Jose Perez tomaste alguna foto de la nueva tienda BOSCH?, me parece bacan la tiendita, parece una de San Isidro jejeje.


----------



## Jose Perez (Aug 10, 2005)

no,donde esta esa tienda?


----------



## J Block (Feb 16, 2004)

Chévere, una tienda BOSCH en Arequipa.  BOSCH tiene productos bastante buenos, otro nivel al de tienditas de bajo nivel como Elektra y La Curacao.


----------



## W!CKED (Apr 3, 2006)

Justo a tres o cuatro casas antes de esta tienda.


----------



## Jose Perez (Aug 10, 2005)

ni la vi.jeje esa zona tiene bastantes boutiques nuevos.Lo que me dio gusto es que Estilos le esta haciendo la competencia a Saga.Igual como se hacen Ripley y Saga en Lima.Estilos no se quiere quedar atras,abrio una tienda de electrodomesticos cerca al Saga.Estilos ahora tiene full avisos y propagandas por toda la ciudad,nuevas propagandas en los canales de television arequipeNos.Por algo fue la primera tienda por departamento de la ciudad.


----------



## J Block (Feb 16, 2004)

Jose, todavía está Antojitos frente a la Compañia?


----------



## Jose Perez (Aug 10, 2005)

Si no me equivo,si.Pero hay mas de una tienda ,estan en el aeropuerto tambien.Al igual que la Iberica que tiene 6 tiendas en Arequipa y ahora inaguro muchos locales chicos en el mismo Lima.Tienen un stand en el Jockey Plaza,tottus de San Isidro etc.


----------



## Carlos_"U" (Feb 13, 2006)

La zona de Cayma es bien bonita, cuando fui el año pasado me gustó mucho, buenas fotos!!


----------



## J Block (Feb 16, 2004)

Jose Perez said:


> Si no me equivo,si.Pero hay mas de una tienda ,estan en el aeropuerto tambien.Al igual que la Iberica que tiene 6 tiendas en Arequipa y ahora inaguro muchos locales chicos en el mismo Lima.Tienen un stand en el Jockey Plaza,tottus de San Isidro etc.

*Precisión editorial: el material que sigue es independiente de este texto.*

(** ** Construction: [SubstitutionModel.__init__] *)

(** The arguments of [__init__]. [arg_alphabet] and [arg_gapmotif] are the
    alphabet and [alphabet.getGapMotif()] once [withGapMotif],
    [getWordAlphabet] and [getSubset] (module [cogent.core], outside this
    file) have been applied; [motif_probs_alignment] is [None]. *)
Record init_args : Type := {
  arg_class : model_class;
  arg_alphabet : list motif;
  arg_gapmotif : motif;
  arg_predicates : option rules;
  arg_scales : option rules;
  arg_motif_probs : option loc;
  arg_optimise_motif_probs : bool;
  arg_equal_motif_probs : bool;
  arg_motif_probs_from_data : option bool;
  arg_rate_matrix : option (list Q);
  arg_model_gaps : bool;
  arg_recode_gaps : bool;
  arg_do_scaling : bool;
  arg_with_rate : bool;
  arg_name : string;
  arg_ordered_param : names_arg;
  arg_distribution : distribution_arg;
  arg_partitioned_params : names_arg
}.

Definition assert (b : bool) (msg : string) : res unit :=
  if b then Ok tt else Raise (AssertionError msg).

(** Truth value of an optional dict reference. *)
Definition dict_truthy (w : world) (o : option loc) : bool :=
  match o with
  | None => false
  | Some l => negb (size (deref w l) =? 0)
  end.

Definition rules_items (o : option rules) : rules :=
  match o with
  | Some r => r
  | None => RulesList []
  end.

Definition rules_truthy (o : option rules) : bool :=
  match o with
  | Some (RulesDict (_ :: _)) | Some (RulesList (_ :: _)) => true
  | _ => false
  end.

(** The MOTIF PROBS part: the new value of the local [motif_probs]. *)
Definition init_motif_probs (a : init_args) (w : world)
  : res (option loc * world) :=
  if arg_equal_motif_probs a then
    _ <- assert (negb (dict_truthy w (arg_motif_probs a)))
           "Motif probs equal or provided but not both" ;;
    let p := (1 / inject_Z (Z.of_nat (length (arg_alphabet a))))%Q in
    let d := fold_left (fun d motif => <[motif := p]> d) (arg_alphabet a) ∅ in
    let (l, w') := alloc w d in
    Ok (Some l, w')
  else Ok (arg_motif_probs a, w).

(** The diagonal of an array of shape [(M, M)]. *)
Definition diagonal {A : Type} (d : A) (M : nat) (m : list A) : list A :=
  map (fun i => Array.entry d M m i i) (seq 0 M).

(** The MATRIX part: [_instantaneous_mask], [_instantaneous_mask_f] and the
    warning of an empirical model with predicates. Of the shape of
    [rate_matrix], a buffer has the number of entries only: the first
    assertion compares it with [M * M]. *)
Definition init_matrix (a : init_args)
  : res (list bool * list Q * list string) :=
  let M := length (arg_alphabet a) in
  match arg_rate_matrix a with
  | Some rate_matrix =>
      _ <- assert (length rate_matrix =? M * M) "" ;;
      _ <- assert (forallb (fun q => Qeq_bool q 0) (diagonal 0%Q M rate_matrix))
             "" ;;
      let inst_f := map (fun q => Qmult q 1) rate_matrix in
      let inst := map (fun q => negb (Qeq_bool q 0)) inst_f in
      Ok (inst, inst_f,
          if rules_truthy (arg_predicates a)
          then ["Empirical model with parameters too!"] else [])
  | None =>
      inst <- predicate2matrix (arg_alphabet a)
                (model_isInstantaneous (arg_class a) (arg_gapmotif a)) None ;;
      Ok (inst, Array.to_float inst, [])
  end.

(** The loop over [predicate_masks.items()]: [symmetric], [parameter_order]
    and [predicate_indices]. *)
Fixpoint init_order (M : nat) (items : masks) (symmetric : bool)
    (parameter_order : list string) (predicate_indices : list (list nat))
  : res (bool * list string * list (list nat)) :=
  match items with
  | [] => Ok (symmetric, parameter_order, predicate_indices)
  | (pred, mask) :: items' =>
      let symmetric :=
        if negb (_isSymmetrical Bool.eqb false M mask) then false
        else symmetric in
      let indices := Array.nonzero mask in
      _ <- assert (forallb (fun n => nth n mask false) indices) "" ;;
      init_order M items' symmetric (parameter_order ++ [pred])
        (predicate_indices ++ [indices])
  end.

Definition as_tuple (n : names_arg) : list string :=
  match n with
  | NoNames => []
  | OneName s => [s]
  | Names l => l
  end.

(** [tuple(set(a) | set(b))]: the names of both, each once. *)
Definition set_union (a b : list string) : list string :=
  nodup string_dec (a ++ b).

(** [set(a) & set(b)] is not empty. *)
Definition intersects (a b : list string) : bool :=
  existsb (fun s => existsb (String.eqb s) b) a.

(** The BINS part: [with_rate], [ordered_param] and [partitioned_params]. *)
Definition init_bins (a : init_args) (parameter_order : list string)
  : res (bool * list string * list string) :=
  let ordered_param := as_tuple (arg_ordered_param a) in
  let partitioned_params := as_tuple (arg_partitioned_params a) in
  partitioned_params <-
    match ordered_param with
    | _ :: _ => Ok (set_union ordered_param partitioned_params)
    | [] =>
        _ <- assert (match partitioned_params with [] => true | _ => false end)
               "you must specify an ordered_param for a binned model" ;;
        Ok partitioned_params
    end ;;
  let with_rate :=
    arg_with_rate a || existsb (String.eqb "rate") ordered_param in
  _ <- match partitioned_params with
       | [] => Ok tt
       | _ => assert (intersects partitioned_params
                        ("rate" :: parameter_order)) ""
       end ;;
  Ok (with_rate, ordered_param, partitioned_params).

Definition init_distribution (d : distribution_arg) : res distribution :=
  match d with
  | NoDistribution => Ok MonotonicDefn
  | DistributionName s =>
      if String.eqb s "gamma" then Ok GammaDefn
      else if String.eqb s "free" then Ok MonotonicDefn
      else Raise (ValueError ("Unknown distribution " ++ s))
  | DistributionObject c => Ok (OtherDefn c)
  end.

Definition warn_all (w : world) (msgs : list string) : world :=
  fold_left warn msgs w.

(** [SubstitutionModel.__init__]: the model and the world it leaves, or the
    exception that ends the construction. *)
Definition __init__ (svd : list (list Q) -> list Q) (a : init_args) (w : world)
  : res (SubstitutionModel * world) :=
  let w := if arg_recode_gaps a && arg_model_gaps a
           then warn w "Converting gaps to wildcards AND modeling gaps"
           else w in
  let alphabet := arg_alphabet a in
  let M := length alphabet in
  mw <- init_motif_probs a w ;;
  let (motif_probs, w) := mw : option loc * world in
  stored <-
    (if dict_truthy w motif_probs then
       _ <- assert (match motif_probs with
                    | Some l => size (deref w l) =? M
                    | None => false
                    end) "" ;;
       Ok (motif_probs, default false (arg_motif_probs_from_data a))
     else Ok (None, default true (arg_motif_probs_from_data a))) ;;
  mx <- init_matrix a ;;
  let '(inst, inst_f, msgs) := mx in
  let w := warn_all w msgs in
  let symmetric := _isSymmetrical Qeq_bool 0%Q M inst_f in
  predicate_masks <- _adaptPredicates alphabet inst
                       (rules_items (arg_predicates a)) ;;
  msgs <- checkPredicateMasks svd (arg_do_scaling a) inst predicate_masks ;;
  let w := warn_all w msgs in
  order <- init_order M predicate_masks symmetric [] [] ;;
  let '(symmetric, parameter_order, predicate_indices) := order in
  let w := if negb symmetric then warn w "Model not reversible" else w in
  scale_masks <- _adaptPredicates alphabet inst (rules_items (arg_scales a)) ;;
  bins <- init_bins a parameter_order ;;
  let '(with_rate, ordered_param, partitioned_params) := bins in
  distrib_class <- init_distribution (arg_distribution a) ;;
  Ok ({| class := arg_class a;
         name := arg_name a;
         _optimise_motif_probs := arg_optimise_motif_probs a;
         _do_scaling := arg_do_scaling a;
         recode_gaps := arg_recode_gaps a;
         alphabet := alphabet;
         gapmotif := arg_gapmotif a;
         motif_probs := fst stored;
         motif_probs_from_align := snd stored;
         _instantaneous_mask := inst;
         _instantaneous_mask_f := inst_f;
         symmetric := symmetric;
         predicate_masks := predicate_masks;
         parameter_order := parameter_order;
         predicate_indices := predicate_indices;
         scale_masks := scale_masks;
         with_rate := with_rate;
         ordered_param := ordered_param;
         partitioned_params := partitioned_params;
         distrib_class := distrib_class;
         _ident := identity M |}, w).

(** ** [calcRateMatrix] *)

(** The object [self.rateMatrixClass(F, ident, symmetric)]: the class is
    [ScaledRateMatrix] when [scaled], [RateMatrix] otherwise. *)
Record RateMatrix : Type := {
  scaled : bool;
  F : list Q;
  ident : list Q;
  reversible : bool
}.

(** The loop of [calcRateMatrix] over [zip(self.predicate_indices, params)]:
    [put] the parameter into [work], multiply [F] by [work], reset [work]. *)
Fixpoint calc_loop (F work : list Q) (zipped : list (list nat * Q))
  : res (list Q) :=
  match zipped with
  | [] => Ok F
  | (indices, par) :: zipped' =>
      work <- Array.put work indices par ;;
      let F := Array.mul F work in
      let work := map (fun _ => 1%Q) work in
      calc_loop F work zipped'
  end.

Definition calcRateMatrix (self : SubstitutionModel) (params : list Q)
  : res RateMatrix :=
  _ <- assert (length params =? length (predicate_indices self)) "" ;;
  let inst := _instantaneous_mask_f self in
  let work := Array.ones (length inst) in
  F <- calc_loop inst work (combine (predicate_indices self) params) ;;
  Ok {| scaled := _do_scaling self;
        F := F;
        ident := _ident self;
        reversible := symmetric self |}.

(** Sum of the entries of row [i] off the diagonal. *)
Definition off_diagonal_sum (M : nat) (F : list Q) (i : nat) : Q :=
  Array.sum (map (fun j => if i =? j then 0%Q else Array.entry 0%Q M F i j)
               (seq 0 M)).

Sip, si sabía sobre la expansión de La Ibérica. Pero como Antojitos no hay otro...sus yogurts son deliciosos al igual que, obviamente, sus antojitos...jeje.


----------



## Lucho01 (Oct 26, 2005)

Jose Perez said:


> ni la vi.jeje esa zona tiene bastantes boutiques nuevos.Lo que me dio gusto es que Estilos le esta haciendo la competencia a Saga.Igual como se hacen Ripley y Saga en Lima.Estilos no se quiere quedar atras,abrio una tienda de electrodomesticos cerca al Saga.Estilos ahora tiene full avisos y propagandas por toda la ciudad,nuevas propagandas en los canales de television arequipeNos.Por algo fue la primera tienda por departamento de la ciudad.

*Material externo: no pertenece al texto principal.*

(** X3.  [removeItem] keeps, in their order, exactly the lines of the other
    products and leaves the world alone; in a cart with one line per
    product it takes out exactly one line when the product is there, and
    nothing when it is not. *)
Theorem removeItem_takes_one_line pid s w :
  NoDup (map productId (cart s)) ->
  snd (removeItem pid s w) = w
  /\ ~ In pid (map productId (cart (fst (removeItem pid s w))))
  /\ filter (fun item => negb (String.eqb (productId item) pid))
       (cart (fst (removeItem pid s w)))
     = filter (fun item => negb (String.eqb (productId item) pid)) (cart s)
  /\ (In pid (map productId (cart s)) ->
      S (List.length (cart (fst (removeItem pid s w))))
      = List.length (cart s))
  /\ (~ In pid (map productId (cart s)) ->
      fst (removeItem pid s w) = s).
Proof.
  intros Hnd. simpl. split; [reflexivity|]. split; [|split; [|split]].
  - intros Hin. apply in_map_iff in Hin. destruct Hin as [x [Hx Hin]].
    apply filter_In in Hin. destruct Hin as [_ Hne].
    apply negb_true_iff, String.eqb_neq in Hne. contradiction.
  - apply filter_all. intros x Hx. now apply filter_In in Hx.
  - now apply remove_unique_length.
  - intros Hout. rewrite filter_all; [apply setCart_same|].
    intros x Hx. apply negb_true_iff, String.eqb_neq. intros E.
    apply Hout. rewrite <- E. now apply in_map.
Qed.

Lemma removeItem_takes_one_line_witness :
  cart (fst (removeItem "p-d" (session_of three_lines)
               (world_of demo_dir [] false)))
  = two_lines
  /\ S (List.length
          (cart (fst (removeItem "p-d" (session_of three_lines)
                        (world_of demo_dir [] false)))))
     = List.length three_lines.
Proof.
  split; [reflexivity|].
  destruct (removeItem_takes_one_line "p-d" (session_of three_lines)
              (world_of demo_dir [] false)) as [_ [_ [_ [Hone _]]]].
  - simpl.
    repeat (constructor;
            [simpl; intros H;
             repeat (destruct H as [H|H]; [discriminate H|]); exact H|]).
    constructor.
  - apply Hone. simpl. right. now left.
Defined.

Así es, algo tambien que noté es que en la tienda de Estilos de artefactos hay más gente comprando, veo más gente salir con sus artefactos que en Sagafalabella


----------



## skyperu34 (May 25, 2003)

Carlos_"U" said:


> La zona de Cayma es bien bonita, cuando fui el año pasado me gustó mucho, buenas fotos!!

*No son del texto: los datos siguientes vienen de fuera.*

(** The entry points the specification enumerates for the interface. *)
Inductive api_entry :=
  | E_session_open
  | E_session_open_ex
  | E_encode_guid_enumeration
  | E_profile_guid_enumeration
  | E_input_format_enumeration
  | E_capability_query
  | E_preset_enumeration
  | E_preset_config
  | E_preset_config_ex
  | E_encoder_initialization
  | E_encoder_reconfiguration
  | E_input_buffer_create
  | E_input_buffer_destroy
  | E_bitstream_buffer_create
  | E_bitstream_buffer_destroy
  | E_mv_buffer_create
  | E_mv_buffer_destroy
  | E_resource_register
  | E_resource_unregister
  | E_input_resource_map
  | E_input_resource_unmap
  | E_picture_encoding
  | E_bitstream_lock
  | E_bitstream_unlock
  | E_input_buffer_lock
  | E_input_buffer_unlock
  | E_sequence_params
  | E_sequence_params_ex
  | E_async_event_register
  | E_async_event_unregister
  | E_encoder_state_save
  | E_encoder_state_restore
  | E_statistics
  | E_ref_frame_invalidation
  | E_motion_estimation_only
  | E_lookahead_picture
  | E_max_supported_version
  | E_encoder_destruction
  | E_function_list_factory.

Definition all_entries : list api_entry :=
  [E_session_open; E_session_open_ex; E_encode_guid_enumeration;
   E_profile_guid_enumeration; E_input_format_enumeration;
   E_capability_query; E_preset_enumeration; E_preset_config;
   E_preset_config_ex; E_encoder_initialization;
   E_encoder_reconfiguration; E_input_buffer_create;
   E_input_buffer_destroy; E_bitstream_buffer_create;
   E_bitstream_buffer_destroy; E_mv_buffer_create; E_mv_buffer_destroy;
   E_resource_register; E_resource_unregister; E_input_resource_map;
   E_input_resource_unmap; E_picture_encoding; E_bitstream_lock;
   E_bitstream_unlock; E_input_buffer_lock; E_input_buffer_unlock;
   E_sequence_params; E_sequence_params_ex; E_async_event_register;
   E_async_event_unregister; E_encoder_state_save;
   E_encoder_state_restore; E_statistics; E_ref_frame_invalidation;
   E_motion_estimation_only; E_lookahead_picture;
   E_max_supported_version; E_encoder_destruction;
   E_function_list_factory].

(** The words, in the vendor's naming, that the name of a function for
    an entry carries: a list of alternatives, each a list of words that
    must all occur. *)
Definition entry_words (e : api_entry) : list (list string) :=
  match e with
  | E_session_open => [["OpenEncodeSession"]]
  | E_session_open_ex => [["OpenEncodeSession"; "Ex"]]
  | E_encode_guid_enumeration => [["EncodeGUID"]]
  | E_profile_guid_enumeration => [["ProfileGUID"]]
  | E_input_format_enumeration => [["InputFormat"]]
  | E_capability_query => [["Caps"]]
  | E_preset_enumeration => [["PresetCount"]; ["PresetGUIDs"]]
  | E_preset_config => [["PresetConfig"]]
  | E_preset_config_ex => [["PresetConfig"; "Ex"]]
  | E_encoder_initialization => [["InitializeEncoder"]]
  | E_encoder_reconfiguration => [["ReconfigureEncoder"]]
  | E_input_buffer_create => [["Create"; "InputBuffer"]]
  | E_input_buffer_destroy => [["Destroy"; "InputBuffer"]]
  | E_bitstream_buffer_create => [["Create"; "BitstreamBuffer"]]
  | E_bitstream_buffer_destroy => [["Destroy"; "BitstreamBuffer"]]
  | E_mv_buffer_create => [["Create"; "MVBuffer"]]
  | E_mv_buffer_destroy => [["Destroy"; "MVBuffer"]]
  | E_resource_register => [["RegisterResource"]]
  | E_resource_unregister => [["UnregisterResource"]]
  | E_input_resource_map => [["MapInputResource"]]
  | E_input_resource_unmap => [["UnmapInputResource"]]
  | E_picture_encoding => [["EncodePicture"]]
  | E_bitstream_lock => [["LockBitstream"]]
  | E_bitstream_unlock => [["UnlockBitstream"]]
  | E_input_buffer_lock => [["LockInputBuffer"]]
  | E_input_buffer_unlock => [["UnlockInputBuffer"]]
  | E_sequence_params => [["SequenceParam"]]
  | E_sequence_params_ex => [["SequenceParam"; "Ex"]]
  | E_async_event_register => [["RegisterAsyncEvent"]]
  | E_async_event_unregister => [["UnregisterAsyncEvent"]]
  | E_encoder_state_save => [["Save"; "EncoderState"]]
  | E_encoder_state_restore => [["Restore"; "EncoderState"]]
  | E_statistics => [["EncodeStats"]]
  | E_ref_frame_invalidation => [["InvalidateRefFrames"]]
  | E_motion_estimation_only => [["MotionEstimationOnly"]]
  | E_lookahead_picture => [["LookaheadPicture"]]
  | E_max_supported_version => [["MaxSupportedVersion"]]
  | E_encoder_destruction => [["DestroyEncoder"]]
  | E_function_list_factory => [["CreateInstance"]]
  end.

(** A symbol serves an entry when its name carries all the words of one
    of the entry's alternatives. *)
Definition provides (f : symbol) (e : api_entry) : bool :=
  existsb (forallb (fun w => contains w (symbol_name f))) (entry_words e).

(** The symbols of the surface that serve an entry. *)
Definition providers (e : api_entry) : list symbol :=
  filter (fun f => provides f e = true) stub_surface.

... y no has tomado fotos ???????????

btw. este es el mejor thread de arequipa que he visto, buen trabajo !


----------



## CessTenn (Jul 10, 2006)

No le tomaste un par de fotos al aeropuerto Jose Perez?


----------



## Carlos_"U" (Feb 13, 2006)

skyperu34 said:


> ... y no has tomado fotos ???????????
> 
> btw. este es el mejor thread de arequipa que he visto, buen trabajo !


No, es que andaba sin mi cámara, x otro lado esa zona es muy comercial, encuentras de todo.


----------



## Libidito (Aug 5, 2005)

Excelentes tomas...por fa tienes fotos justamente cuando la av. el ejercito (rumbo al centro) se encuentra con la avenida que pasa junto al rio....esa zona es muy buena tienes??????


----------



## mangolight (Jan 4, 2007)

Muy buenas fotos, veo que por alla tambien hay sus combis asesinas!


----------



## pedro1011 (Jan 15, 2005)

Gracias por tu esfuerzo, José. ¿Tendrás alguna panorámica? ¿O algunas fotos con edificios nuevos?


----------



## W!CKED (Apr 3, 2006)

esta es la tienda de la que hablaba


----------



## CessTenn (Jul 10, 2006)

Siempre hay sol en Arequipa?


----------



## Trickmetwice17 (Dec 2, 2005)

:banana: buenas fotos  esa zona se ve bien moderna :| aunk igual que aca en lima los cables la malogran :bash: pero bueh igual se ve bien


----------



## drinks_21 (Dec 6, 2005)

Zonas muy modernas y bonitas de Arequipa


----------



## W!CKED (Apr 3, 2006)

CessTenn said:


> Siempre hay sol en Arequipa?


Todo el año excepto en verano.


----------



## rafo18 (Mar 9, 2005)

^^ ironias de la vida :lol:


----------



## Pocas Cosas (Feb 2, 2006)

Excelente thread. Se ve excelente Cayma.


----------



## Alejo85 (Dec 20, 2005)

buenas imagenes


----------



## Vane de Rosas (May 8, 2005)

Es Arequipa la Bella... es uno de los mejores threads de esa maravillosa ciudad que he visto en todo este tiempo en el foro.

Bravazo


----------



## sebvill (Apr 13, 2005)

Está bien esa zona Cayam, aunque los edificios nuevos no me gustan, deberían construir edificios de oficinas modernos, aunque sean chatos.


----------



## zid (Dec 24, 2004)

Buenas fotos de Arequipa José, ojalá y tengas más fotos para mostrar.


----------



## wallh (Jun 12, 2005)

Felicidades, y que AQP mejore cada vez más.


----------



## Jose Antonio (Apr 16, 2006)

el cableado siempre es una molestia, me imagino que nadie se imaginaba que cayma creceria tanto, las nuevas urbanizaciones todas tienen cableado subterraneo y poco a pcoco el centro lo tendra.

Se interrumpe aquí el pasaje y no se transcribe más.